(Try it) Of the entries below, return exactly those lines that fall between the one containing "List.filter (fun u => negb (owned_rule plan u)) (rules k))" and the one containing "map policy_rule_selector (List.filter", the two end lines included.
:: Listed entries ::
Lemma wp_delete_routes k link :
  unique k T -> candy_link k = (Ok link, k) ->
  wp (delete_routes plan)
    (fun res k' => only_residual_lost k k' /\
       (res = Ok tt -> forall r, held k' r -> residual r ->
          route_type r = RtUnicast /\
          forall l, link = Some l -> oif r <> Some (link_header_index l))) k.
Proof.
  intros Hu Hlink. unfold delete_routes. apply wp_mbind, wp_intro. intros r0 k0 Hrun.
  rewrite Hlink in Hrun. injection Hrun as <- <-.
  (* the two loops, for the link routes of the interface *)
  assert (Hloops : forall targets : list (Ipv4Prefix * Z),
    wp (for_each (fun '(p, index) => tolerate route_delete_is_idempotent
          (route_del_request (bare_link_route plan index p))) targets)
      (fun res k' => only_residual_lost k k' /\ (res = Ok tt -> forall r p i, held k' r ->
         (p, i) ∈ targets -> ~ realizes (bare_link_route plan i p) r)) k ->
    (forall l, link = Some l -> targets = map (fun p => (p, link_header_index l)) (remote_routes plan)) ->
    wp (do* for_each (fun '(p, index) => tolerate route_delete_is_idempotent
          (route_del_request (bare_link_route plan index p))) targets in
        let* stream := gets (route_get T) in
        delete_stream (deletable plan (cleanup_throw_prefixes plan)) stream)
      (fun res k' => only_residual_lost k k' /\
         (res = Ok tt -> forall r, held k' r -> residual r ->
            route_type r = RtUnicast /\
            forall l, link = Some l -> oif r <> Some (link_header_index l))) k).
  { intros targets Hw Ht. apply wp_mbind. eapply wp_mono; [exact Hw|].
    intros res1 k1 [Hk1 Hr1]. destruct res1 as [[]|e]; [|by split]. specialize (Hr1 eq_refl).
    apply wp_mbind, wp_gets. eapply wp_mono; [by apply (wp_delete_stream _ k)|].
    intros res2 k2 (H1 & H2 & H3). split; [done|]. intros Hres r Hr Hres_r.
    destruct (H3 Hres) as [H4 H5].
    destruct (residual_cases r Hres_r) as [Hd|[Hun Hoif]].
    - destruct (H5 r); [|done..]. apply route_get_complete; [done|by apply H2|apply Hres_r].
    - split; [done|]. intros l Hl Ho. destruct (Hoif _ Ho) as (p & Hp & Hz).
      apply (Hr1 r p (link_header_index l)); [by apply H2| |done].
      rewrite (Ht l Hl). by apply (list_elem_of_fmap_2 (fun p => (p, link_header_index l))). }
  unfold route_cleanup_targets. destruct link as [l|].
  - destruct (link_is_tun l); [|by split].
    apply wp_mbind, wp_mret, Hloops; [|by intros ? [= <-]].
    eapply wp_mono; [by apply (wp_delete_links (link_header_index l) (remote_routes plan))|].
    intros res k' [H1 H2]. split; [done|]. intros Hres r p i Hr Hin.
    apply list_elem_of_fmap in Hin as (q & [= -> ->] & Hq). by apply (H2 Hres).
  - apply wp_mbind, wp_mret, Hloops; [|done]. simpl. apply wp_mret.
    split; [apply only_residual_refl|]. by intros _ r p i _ ?%elem_of_nil.
Qed.
End Cleanup.

(** ** What the backend guarantees *)

(** Route reconciliation: when every destination of the table holds at most one route,
    a call that succeeds leaves the exact table: a throw route for every local prefix,
    underlay exclusion and failed prefix, a link route through the tunnel with the plan's
    metrics for every other remote prefix. Whatever its outcome, the call leaves the
    routes of every other destination and of every other table as they were (so the route
    of a prefix that a new declaration no longer names stays installed). *)
Theorem reconcile_routes_exact plan failed k index res k' :
  unique k (route_table plan) -> (link_index k).1 = Ok index ->
  reconcile_plan_routes plan failed k = (res, k') ->
  (forall r, (forall p, p ∈ healthy_prefixes plan failed ++ throw_prefixes plan ++ failed ->
                ~ placed (route_table plan) p r) -> held k' r <-> held k r) /\
  (res = Ok tt ->
   unique k' (route_table plan) /\
   (forall p, p ∈ throw_prefixes plan ++ failed ->
      exists r, held k' r /\ placed (route_table plan) p r /\ is_static r = true /\
        route_type r = RtThrow) /\
   (forall p, p ∈ remote_routes plan -> p ∉ throw_prefixes plan ++ failed ->
      exists r, held k' r /\ placed (route_table plan) p r /\ is_static r = true /\
        route_type r = RtUnicast /\ is_link r = true /\ oif r = Some index /\
        route_metrics_match r plan = true)).
Proof.
  intros Hu Hl Hrun. destruct (wp_run _ _ _ _ _ (wp_reconcile plan failed k index Hu Hl) Hrun)
    as [Hf Hok]. split; [exact Hf|]. intros Hres. destruct (Hok Hres) as (H1 & H2 & H3).
  split_and!; [done|exact H2|]. intros p Hp Hn. apply H3; [|done].
  unfold healthy_prefixes. rewrite list_elem_of_In, List.filter_In, <- list_elem_of_In.
  split; [done|]. rewrite negb_true_iff, bool_decide_eq_false. set_solver.
Qed.

(** Policy rules: a reconciliation that succeeds leaves exactly one rule of the plan's
    priority and table per expected selector. Whatever its outcome, rules of others stay,
    and no selector that was steered before is without a rule afterwards: new rules are
    added before stale ones are removed. *)
Theorem policy_rules_without_gap plan k res k' :
  reconcile_policy_rules plan k = (res, k') ->
  (List.filter (fun u => negb (owned_rule plan u)) (rules k') ≡ₚ
     List.filter (fun u => negb (owned_rule plan u)) (rules k)) /\
  (forall v u, v ∈ policy_selectors plan -> u ∈ rules k -> owned_rule plan u = true ->
     policy_rule_selector u = Some v ->
     exists u', u' ∈ rules k' /\ owned_rule plan u' = true /\ policy_rule_selector u' = Some v) /\
  (res = Ok tt ->
     map policy_rule_selector (List.filter (owned_rule plan) (rules k'))
       ≡ₚ map Some (remove_dups (policy_selectors plan))).
Proof. intros Hrun. exact (wp_run _ _ _ _ _ (wp_policy_rules plan k) Hrun). Qed.

(** Cleanup matches preflight: [delete_routes] never removes a route that preflight would
    not tolerate as a residue of the plan, and when it succeeds the only residues left are
    link routes of other interfaces, or of an interface that is gone. *)
Theorem cleanup_covers_preflight plan k link res k' :
  unique k (route_table plan) -> candy_link k = (Ok link, k) ->
  delete_routes plan k = (res, k') ->
  (forall r, held k' r -> held k r) /\
  (forall r, held k r ->
     ~ (in_table (route_table plan) r = true /\ is_owned_residual_route r plan = true) -> held k' r) /\
  (res = Ok tt -> forall r, held k' r -> in_table (route_table plan) r = true ->
     is_owned_residual_route r plan = true ->
     route_type r = RtUnicast /\ forall l, link = Some l -> oif r <> Some (link_header_index l)).
Proof.
  intros Hu Hl Hrun. destruct (wp_run _ _ _ _ _ (wp_delete_routes plan k link Hu Hl) Hrun)
    as [[H1 H2] H3]. split_and!; [done|exact H2|]. intros Hres r Hr Ht Ho. by apply H3.
Qed.
End Backend.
:::
(Answer to this task)
     List.filter (fun u => negb (owned_rule plan u)) (rules k)) /\
  (forall v u, v ∈ policy_selectors plan -> u ∈ rules k -> owned_rule plan u = true ->
     policy_rule_selector u = Some v ->
     exists u', u' ∈ rules k' /\ owned_rule plan u' = true /\ policy_rule_selector u' = Some v) /\
  (res = Ok tt ->
     map policy_rule_selector (List.filter (owned_rule plan) (rules k'))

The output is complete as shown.